The report, titled “The Resurrection of the Fed” implies that the US central bank, The Federal Reserve (the Fed), becomes the most potent source of the decline of the global economy next year. But not from interest rate policy.
Credit Suisse Chief Economist James Sweeney believes the Fed will raise interest rates four times until the end of 2016, but he does not see this as one of the “gray geese”. The bad credit scenario of Credit Suisse to the 2016 global economy comes when China’s investment spending goes into a comatose status and core inflation in the United States is re-occurring.

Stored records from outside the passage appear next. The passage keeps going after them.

(* ===== verification/Process.v ===== *)
(** * userprog/process.c: processes

    A process is a thread with a page directory of its own. [create_page_dir] makes
    one that shares the kernel's part with the directory in use, the rest is empty;
    [start_process] is what the new thread runs first: it fills in the frame from which
    [intr_exit] enters the user program. The memory is that of [Pool]: bytes by
    physical address, reached through the page tables. *)

From stdpp Require Import base numbers list gmap.
From Stdlib Require Import ZArith Lia.
From S2P Require Import Prelude Mem Bitmap Interrupt Thread Timer Sync ThreadInit Paging Pool Heap Tss Entry.

(** ** Copying through the page tables *)

Definition vload8 (m : mem) (d va : Z) : outcome Z := pa ← translate m d va; load8 m pa.
Definition vstore8 (m : mem) (d va v : Z) : outcome mem := pa ← translate m d va; store8 m pa v.

(** [memcpy(dst, src, n)] *)
Fixpoint vcopy (m : mem) (d dst src : Z) (n : nat) : outcome mem :=
  match n with
  | O => Ok m
  | S n =>
      b ← vload8 m d src;
      m ← vstore8 m d dst b;
      vcopy m d (u32 (dst + 1)) (u32 (src + 1)) n
  end.
Definition vmemcpy (m : mem) (d dst src : Z) (n : nat) : outcome mem :=
  ASSERT (negb (dst =? NULL) && negb (src =? NULL));;
  vcopy m d dst src n.

(** ** Operations *)

Definition default_prio : Z := 31.
Definition USER_STACK3_VADDR : Z := 3221225472 - 4096.
Definition USER_VADDR_START : Z := 134512640.
Definition EFLAGS_MBS : Z := Z.shiftl 1 1.
Definition EFLAGS_IF_1 : Z := Z.shiftl 1 9.
Definition EFLAGS_IOPL_0 : Z := Z.shiftl 0 12.

(** The frame that [intr_exit] pops, lowest address first; [esp_dummy] is skipped. *)
Record intr_stack := IntrStack {
  vec_no : Z;
  r_edi : Z; r_esi : Z; r_ebp : Z; esp_dummy : Z;
  r_ebx : Z; r_edx : Z; r_ecx : Z; r_eax : Z;
  r_gs : Z; r_fs : Z; r_es : Z; r_ds : Z;
  err_code : Z;
  r_eip : Z; r_cs : Z; r_eflags : Z; r_esp : Z; r_ss : Z
}.

(** The frame as the words on the stack. *)
Definition frame_words (f : intr_stack) : list Z :=
  [vec_no f; r_edi f; r_esi f; r_ebp f; esp_dummy f; r_ebx f; r_edx f; r_ecx f; r_eax f;
   r_gs f; r_fs f; r_es f; r_ds f; err_code f; r_eip f; r_cs f; r_eflags f; r_esp f; r_ss f].

(** The address of the frame, what it holds and the memory; [vec] and [err] are
    what its words [vec_no] and [err_code] held, which stay. [self_kstack] is a
    pointer to words. *)
Definition start_process (k : mm) (cur : task_struct) (filename_ vec err : Z) : outcome (Z * intr_stack * mm) :=
  let proc_stack := u32 (self_kstack cur + 4 * sizeof_thread_stack) in
  '(page, k) ← get_a_page k PF_USER USER_STACK3_VADDR;
  Ok (proc_stack,
      IntrStack vec 0 0 0 0 0 0 0 0 0 SELECTOR_U_DATA SELECTOR_U_DATA SELECTOR_U_DATA err filename_ SELECTOR_U_CODE
        (Z.lor (Z.lor EFLAGS_IOPL_0 EFLAGS_MBS) EFLAGS_IF_1) (u32 (page + PG_SIZE)) SELECTOR_U_DATA,
      k).

(** [create_page_dir]: the address of the directory, [NULL] without a page. *)
Definition create_page_dir (k : mm) : outcome (Z * mm) :=
  '(page_dir_vaddr, k) ← get_kernel_pages k 1;
  if page_dir_vaddr =? NULL then Ok (NULL, k)
  else
    m ← vmemcpy (phys k) (dir k) (u32 (page_dir_vaddr + 768 * 4)) (u32 (4294963200 + 768 * 4)) 1024;
    new_page_dir_phy_addr ← addr_v2p m (dir k) page_dir_vaddr;
    m ← vstore32 m (dir k) (u32 (page_dir_vaddr + 1023 * 4)) (user_entry new_page_dir_phy_addr);
    Ok (page_dir_vaddr, set_phys k m).

(** The space of a new process. The array of the bitmap lies in the pages it was
    allocated, which are longer than the bitmap. *)
Definition create_user_vaddr_bitmap (k : mm) : outcome (virtual_addr * mm) :=
  let bytes := (3221225472 - USER_VADDR_START) / PG_SIZE / 8 in
  let bitmap_pg_cnt := u32 (bytes + PG_SIZE - 1) / PG_SIZE in
  '(bits, k) ← get_kernel_pages k bitmap_pg_cnt;
  if bits =? NULL then Panic
  else
    b ← bitmap_init (Bitmap bytes (replicate (Z.to_nat (bitmap_pg_cnt * PG_SIZE)) 0));
    Ok (VirtualAddr b USER_VADDR_START, k).

(** The kernel with its memory: the page tables and pools, the memory as the kernel
    sees it, and the spaces of the processes by the address of their control block. *)
Record system := System {
  kern : kernel;
  pages_of : mm;
  seen : machine;
  vspaces : gmap Z virtual_addr
}.

(** The offset of [u_block_desc] in a control block. *)
Definition off_u_block_desc : Z := 68.

Definition with_pgdir (p : task_struct) (d : Z) : task_struct :=
  TaskStruct (self_kstack p) (pid p) (status p) (name p) (priority p) (ticks p) (elapsed_ticks p)
    d (fd_table p) (cwd_inode_nr p) (stack_magic p).

Section execute.
Context `{AddrV2P}.

(** [kernel_thread] and [start] are the addresses of the functions; interrupts are
    off while the process enters the lists. *)
Definition process_execute (x : system) (kernel_thread start filename : Z) (name : list Z) : outcome system :=
  '(thread, k) ← get_kernel_pages (pages_of x) 1;
  ASSERT (negb (thread =? NULL));;
  let s := Machine (zeros thread PG_SIZE ∪ ram (seen x)) (eflags (seen x)) in
  '(p, kn) ← init_thread (kern x) thread name default_prio;
  '(v, k) ← create_user_vaddr_bitmap k;
  let '(p, stack) := thread_create p kernel_thread start filename in
  '(d, k) ← create_page_dir k;
  let p := with_pgdir p d in
  s ← block_desc_init s (thread + off_u_block_desc);
  ks' ← thread_enqueue (ks (sy kn)) thread p;
  Ok (System (Kernel (set_ks (sy kn) ks') (next_pid kn) (<[self_kstack p := stack]> (kthread_stacks kn)))
        k s (<[thread := v]> (vspaces x))).
End execute.

(** ** The directory of a process *)

(** The directory at [f] has the kernel's entries of the directory at [d], no
    entries for the user and itself as the last one. *)
Record process_dir (m : mem) (d f : Z) : Prop := {
  pd_wf : pt_wf m f;
  pd_kernel i : 768 ≤ i < 1023 → load32 m (f + 4 * i) = load32 m (d + 4 * i);
  pd_user i : 0 ≤ i < 768 → load32 m (f + 4 * i) = Ok 0
}.

(** Through it the kernel sees what it sees through [d], and a user program nothing. *)
Lemma process_dir_kernel m d f va : process_dir m d f → 3221225472 ≤ va < 4290772992 →
  translate m f va = translate m d va.
Proof. intros Hd Hva. unfold translate. rewrite (pd_kernel _ _ _ Hd); [done|]. change (2 ^ 22) with 4194304. zdlia. Qed.

Lemma process_dir_user m d f va : process_dir m d f → 0 ≤ va < 3221225472 → translate m f va = Fault.
Proof.
  intros Hd Hva. unfold translate. rewrite (pd_user _ _ _ Hd); [done|]. change (2 ^ 22) with 4194304. zdlia.
Qed.

Lemma process_dir_self m d f : process_dir m d f → translate m f 4294963200 = Ok f.
Proof.
  intros Hd. destruct (pt_self _ _ (pd_wf _ _ _ Hd)) as (e & He & Hp & Hb). unfold translate.
  change (4294963200 / 2 ^ 22) with 1023. change (4294963200 / 2 ^ 12 mod 1024) with 1023.
  rewrite He. ocbn. rewrite Hp, Hb, He. ocbn. rewrite Hp, Hb. f_equal. apply Z.add_0_r.
Qed.

Lemma load32_shift (m m' : mem) p q : (∀ j, 0 ≤ j < 4 → m !! (p + j) = m' !! (q + j)) → load32 m p = load32 m' q.
Proof.
  intros H. unfold load32, load8. pose proof (H 0 ltac:(lia)) as H0. rewrite !Z.add_0_r in H0. by rewrite H0, !H by lia.
Qed.

Lemma load32_zero (m : mem) p : (∀ j, 0 ≤ j < 4 → m !! (p + j) = Some 0) → load32 m p = Ok 0.
Proof.
  intros H. unfold load32, load8. pose proof (H 0 ltac:(lia)) as H0. rewrite !Z.add_0_r in H0. by rewrite H0, !H by lia.
Qed.

(** ** Writing to one page *)

(** The page at [va] is mapped to frame [f], which is clear and holds none of the
    tables in use. *)
Section page.
Context (k : mm) (va f : Z).
Hypothesis Hk : mm_inv k.
Hypothesis Hva : managed va ∧ va mod 4096 = 0.
Hypothesis Hmap : maps (phys k) (dir k) va f.
Hypothesis Hzero : ∀ a, f ≤ a < f + 4096 → phys k !! a = Some 0.
Hypothesis Hnd : f ≠ dir k.

Lemma frame_facts : f mod 4096 = 0 ∧ ¬ is_table (phys k) (dir k) f ∧ ¬ (f = dir k).
Proof using Hk Hva Hmap Hzero Hnd.
  split; [by eapply maps_aligned|]. destruct (mi_mapped _ Hk va f) as [_ Hnt]; [apply Hva|done|].
  split; [|done]. by intros Hit%Hnt.
Qed.

(** [m] differs from the memory of [k] in the frame at most. *)
Record written (m : mem) : Prop := {
  wr_wf : wf_mem m;
  wr_same a : ¬ (f ≤ a < f + 4096) → m !! a = phys k !! a;
  wr_valid a : is_Some (phys k !! a) → is_Some (m !! a)
}.

Lemma written_refl : written (phys k).
Proof using Hk. constructor; try done. apply (pt_mem _ _ (mi_pt _ Hk)). Qed.

Lemma written_insert m a v : written m → f ≤ a < f + 4096 → written (<[a := u8 v]> m).
Proof.
  intros [H1 H2 H3] Ha. constructor.
  - intros x b. rewrite lookup_insert. case_decide; [intros [= <-]; apply u8_range|apply H1].
  - intros x Hx. rewrite lookup_insert_ne by lia. by apply H2.
  - intros x Hx. apply lookup_insert_is_Some'. right. by apply H3.
Qed.

Lemma written_inv m : written m → mm_inv (set_phys k m).
Proof using Hk Hva Hmap Hzero Hnd. destruct frame_facts as (Ha & Hnt & _). intros [H1 H2 H3]. by apply (data_write_inv k f). Qed.

(** The page tables stay, so every address leads where it did. *)
Lemma written_translate m x : written m → 0 ≤ x < 2 ^ 32 → translate m (dir k) x = translate (phys k) (dir k) x.
Proof using Hk Hva Hmap Hzero Hnd.
  destruct frame_facts as (Ha & Hnt & _). intros [H1 H2 H3] Hx. pose proof (va_bounds x Hx) as [Hi Hj]. unfold translate.
  rewrite (data_write_pde k f m Hk Ha Hnt H2) by done.
  destruct (load32 (phys k) (dir k + 4 * (x / 2 ^ 22))) as [e| | | |] eqn:He; try done. ocbn.
  destruct (entry_present e) eqn:Hp; [|done].
  assert (table_of (phys k) (dir k) x (entry_base e)) as Ht by (by exists e).
  destruct (table_base _ _ _ _ (mi_pt _ Hk) Ht) as [_ Hal].
  assert (is_table (phys k) (dir k) (entry_base e)) as Hit.
  { destruct (decide (x / 2 ^ 22 = 1023)) as [E|]; [left|right; exists (x / 2 ^ 22), e; split_and!; done || lia].
    destruct (pt_self _ _ (mi_pt _ Hk)) as (e' & He' & _ & Hb'). rewrite E in He. congruence. }
  by rewrite (data_write_load k f m Ha Hnt H2 (entry_base e)) by (done || lia).
Qed.

Lemma page_translate m j : written m → 0 ≤ j < 4096 → translate m (dir k) (va + j) = Ok (f + j).
Proof using Hk Hva Hmap Hzero Hnd.
  intros Hm Hj. destruct Hva as [Hv Ha]. unfold managed in Hv. rewrite written_translate by (done || lia).
  apply (maps_page _ _ _ (va + j)) in Hmap; [|zdlia]. apply maps_translate in Hmap as (pa & -> & ->). f_equal. zdlia.
Qed.

(** The directory in use, through its own entry. *)
Lemma self_translate m j : written m → 0 ≤ j < 4096 → translate m (dir k) (4294963200 + j) = Ok (dir k + j).
Proof using Hk Hva Hmap Hzero Hnd.
  intros Hm Hj. rewrite written_translate by (done || lia). destruct (pt_self _ _ (mi_pt _ Hk)) as (e & He & Hp & Hb). unfold translate.
  change (2 ^ 22) with 4194304. change (2 ^ 12) with 4096.
  replace ((4294963200 + j) / 4194304) with 1023 by zdlia. rewrite He. ocbn. rewrite Hp, Hb.
  replace ((4294963200 + j) / 4096 mod 1024) with 1023 by zdlia. rewrite He. ocbn. rewrite Hp, Hb. f_equal. zdlia.
Qed.

Lemma written_dir m a : written m → dir k ≤ a < dir k + 4096 → m !! a = phys k !! a.
Proof using Hk Hva Hmap Hzero Hnd.
  intros Hm Ha. destruct frame_facts as (Hal & _ & Hne). apply (wr_same _ Hm).
  destruct (frames_apart f (dir k) Hal (proj2 (pt_dir _ _ (mi_pt _ Hk))) Hne); lia.
Qed.

(** The rest of the copy of the kernel's entries, from byte [j] of the frame on. *)
Lemma vcopy_spec n : ∀ j m, written m → 3072 ≤ j → j + Z.of_nat n = 4096 →
  ∃ m', vcopy m (dir k) (va + j) (4294963200 + j) n = Ok m' ∧ written m' ∧
    ∀ a, f ≤ a < f + 4096 → m' !! a = if bool_decide (f + j ≤ a) then phys k !! (dir k + (a - f)) else m !! a.
Proof using Hk Hva Hmap Hzero Hnd.
  destruct frame_facts as (Hal & _ & Hne). pose proof Hva as [Hv Hva0]. unfold managed in Hv.
  induction n as [|n IH]; intros j m Hm Hj Hn.
  { exists m. split; [done|]. split; [done|]. intros a Ha. by rewrite bool_decide_eq_false_2 by lia. }
  cbn [vcopy]. unfold vload8 at 1, vstore8 at 1. rewrite self_translate by (done || lia). ocbn.
  destruct (pt_dir_valid _ _ (mi_pt _ Hk) (dir k + j)) as [b Hb]; [lia|].
  rewrite (load8_Some m (dir k + j) b) by (rewrite written_dir by (done || lia); done). ocbn.
  rewrite page_translate by (done || lia). ocbn.
  assert (is_Some (m !! (f + j))) as Hfj.
  { apply (wr_valid _ Hm). rewrite Hzero by lia. by eexists. }
  rewrite store8_valid by done. ocbn.
  assert (0 ≤ b < 256) as Hbr by (by eapply (pt_mem _ _ (mi_pt _ Hk))).
  set (m1 := <[f + j := u8 b]> m). assert (written m1) as Hm1 by (apply written_insert; [done|lia]).
  assert (∀ m' : mem, (∀ a, f ≤ a < f + 4096 → m' !! a = if bool_decide (f + (j + 1) ≤ a) then phys k !! (dir k + (a - f)) else m1 !! a) →
    ∀ a, f ≤ a < f + 4096 → m' !! a = if bool_decide (f + j ≤ a) then phys k !! (dir k + (a - f)) else m !! a) as Hstep.
  { intros m' Hm' a Ha. rewrite Hm' by done. unfold m1. destruct (decide (a = f + j)) as [->|].
    - rewrite bool_decide_eq_false_2, bool_decide_eq_true_2, lookup_insert_eq, u8_small by lia. replace (f + j - f) with j by lia. done.
    - rewrite lookup_insert_ne by done. repeat case_bool_decide; lia || done. }
  destruct (decide (n = 0%nat)) as [->|].
  { exists m1. split; [done|]. split; [done|]. apply Hstep. intros a Ha. by rewrite bool_decide_eq_false_2 by lia. }
  rewrite !u32_small by lia. rewrite <- !Z.add_assoc. destruct (IH (j + 1) m1 Hm1) as (m' & Hc & Hw & Ha); [lia..|].
  exists m'. split; [done|]. split; [done|]. by apply Hstep.
Qed.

According to the report, in the midst of a reorientation of economic growth that focuses on domestic demand, China certainly will not completely shut off the potential credit that encourages investment spending. But, on the other hand, the efficacy of this investment spending has been reduced, let alone investment threatens to aggravate the existing economic imbalances and raise the specter of the financial crisis in China.
Given the large scale of China’s capital formation, Sweeney acknowledged that all assumptions embedded in the report should be evaluated in case of investment contracting or approaching contraction.
Sweeney cautioned that China’s capital spending is greater than US consumer spending on goods. However, this does not mean that Chinese investment has replaced the role of US consumption as a global economic engine.
The important thing to qualify here is in the third quarter, personal consumption spending on services in the United States is almost twice that of consumption for goods.
But if China’s investment is stagnant or shrinking, Credit Suisse estimates that the expansion of global slowdown risks is becoming more visible, assuming this will trigger a global recession as the situation of commodity-exporting countries will continue the bitter year.
“The risk of investment scenarios is contracting low, which has a high impact where investors focus, but we think a rebound in China’s growth early next year, amidst stimulus and global recovery, is far more likely,” Sweeney said.
Less discussed, but more likely to be a source of weakening global economy comes from central bank policies in developed countries, which ultimately get a bigger boost from the inflation they have longed for.
“Another risk scenario that concerns us is the rise in core inflation in developed markets, especially in the United States,” wrote Sweeney and his team.
Then, which scenario is the most frightening of the global economic weakness potential of Credit Suisse version? No one says the two risks will not come true, although Sweeney underlines the scenario is unlikely to happen simultaneously.